Герой книги — вовсе не Евтушенко, а двадцатый век, увиденный его глазами.

Но одновременно это и Евтушенко, увиденный глазами двадцатого века. Глаза эти разные.

Любящие. Ненавидящие. Верящие.

Недоверчивые.

Полные благодарных слез. Недоумевающие. Издевательски ухмыляющиеся. Сопереживающие. Гаденько злорадные.

Впервые увидевшие

меня в своей и моей молодости, но не забывшие.

В 1987 году я повез мою юную жену Машу на смотрины к Олегу Целкову в Париж. Она была первый раз в этом городе, и разве было возможно не показать ей Эйфелеву башню! Было раннее, чуть сиреневое, субботнее утро, когда мы шли с Машей по Парижу, еще совершенно пустому. Мы переходили старенький, ссутулившийся мост над Сеной.

На мосту никого не было, и только силуэт Эйфелевой башни, уменьшенный расстоянием, маячил вдали. И вдруг, перегораживая этот силуэт, в конце моста выросла здоровенная фигура седобородого негра в черном длиннополом пальто и ярко-красном шарфе, развевающемся на ветру, как язык пламени. Негр был похож на чернокожего Хемингуэя.

4. Я родился в рубашке — в смирительной

Этот «негр на мосту» в моей жизни мог быть вылезающим из канавы подвыпившим слесарем с васильковыми глазами на станции Зима, девушкой, стирающей в ручье на Бобришном Угоре под мою песню «Ах, кавалеров мне вполне хватает…».

Я не такой уж уникальный поэт, но уникальна моя судьба.

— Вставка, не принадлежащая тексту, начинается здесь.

(* ===== verification/DaemonSpec.v ===== *)
(** * What the daemon guarantees

    Invariants of the accept loop and its pool by induction on the steps of
    the process, the end of every shutdown, and the composition of a stop with
    the next start: what consumers committed and producers stored is there
    again. *)

From stdpp Require Import base tactics list numbers gmap strings relations.
From Stdlib Require Import ZArith Lia.
From S2P Require Import Prelude GoIO GoStrings GoText OSFile LogIndex LogSegment SegmentSpec LogStore.
From S2P Require Import BrokerStore BrokerSpec Metrics OffsetRecords Handler HandlerSpec CommitSpec.
From S2P Require Import Requests Config ConfigSpec Daemon.
#[local] Open Scope Z_scope.

(** ** Connections *)

(** The connection the accept loop holds. *)
Definition hand (a : acceptor) : list nat :=
  match a with Got c | Slotted c | Counted c => [c] | _ => [] end.

(** The connections being served. *)
Definition serving (ws : list (nat * worker)) : list nat := (filter (fun w => w.2 = Serving) ws).*1.

(** Goroutines that hold a slot of the semaphore: they are in [Handle] or out
    of it and not yet past the receive from [sem]. *)
Definition holds_slot (w : nat * worker) : bool :=
  match w.2 with Serving | Returned _ => true | Released _ | Dying => false end.
Definition holders (ws : list (nat * worker)) : Z := zlen (filter holds_slot ws).

(** Goroutines that have not come to [wg.Done()]. *)
Definition unfinished (ws : list (nat * worker)) : Z := zlen (filter (fun w => w.2 <> Dying) ws).

Definition slot (a : acceptor) : Z := match a with Slotted _ | Counted _ => 1 | _ => 0 end.
Definition counted (a : acceptor) : Z := match a with Counted _ => 1 | _ => 0 end.

Lemma serving_app ws ws' : serving (ws ++ ws') = serving ws ++ serving ws'.
Proof. unfold serving. by rewrite filter_app, fmap_app. Qed.

Lemma holders_app ws ws' : holders (ws ++ ws') = holders ws + holders ws'.
Proof. unfold holders. by rewrite filter_app, zlen_app. Qed.

Lemma unfinished_app ws ws' : unfinished (ws ++ ws') = unfinished ws + unfinished ws'.
Proof. unfold unfinished. by rewrite filter_app, zlen_app. Qed.

Lemma serving_one c w : serving [(c, w)] = if decide (w = Serving) then [c] else [].
Proof. by destruct w. Qed.

Lemma holders_one c w : holders [(c, w)] = if holds_slot (c, w) then 1 else 0.
Proof. by destruct w. Qed.

Lemma unfinished_one c w : unfinished [(c, w)] = if decide (w = Dying) then 0 else 1.
Proof. by destruct w. Qed.

Lemma serving_cons c w ws : serving ((c, w) :: ws) = (if decide (w = Serving) then [c] else []) ++ serving ws.
Proof. rewrite <- (serving_one c w). apply (serving_app [(c, w)]). Qed.

Lemma holders_cons c w ws : holders ((c, w) :: ws) = (if holds_slot (c, w) then 1 else 0) + holders ws.
Proof. rewrite <- (holders_one c w). apply (holders_app [(c, w)]). Qed.

Lemma unfinished_cons c w ws : unfinished ((c, w) :: ws) = (if decide (w = Dying) then 0 else 1) + unfinished ws.
Proof. rewrite <- (unfinished_one c w). apply (unfinished_app [(c, w)]). Qed.

Lemma zlen_hand a : zlen (hand a) <= 1.
Proof. by destruct a. Qed.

Я был во всех республиках СССР, во всех областях и краях России, побывал в 94 странах, и мои стихи переведены на 72 языка.

Мне удалось увидеть жизнь от самого дна до самого верха, и я понял, что на дне гораздо чище.

Жизнь подарила мне такую всемирную прижизненную славу, которая не выпадала на долю поэтов гораздо лучших, чем я.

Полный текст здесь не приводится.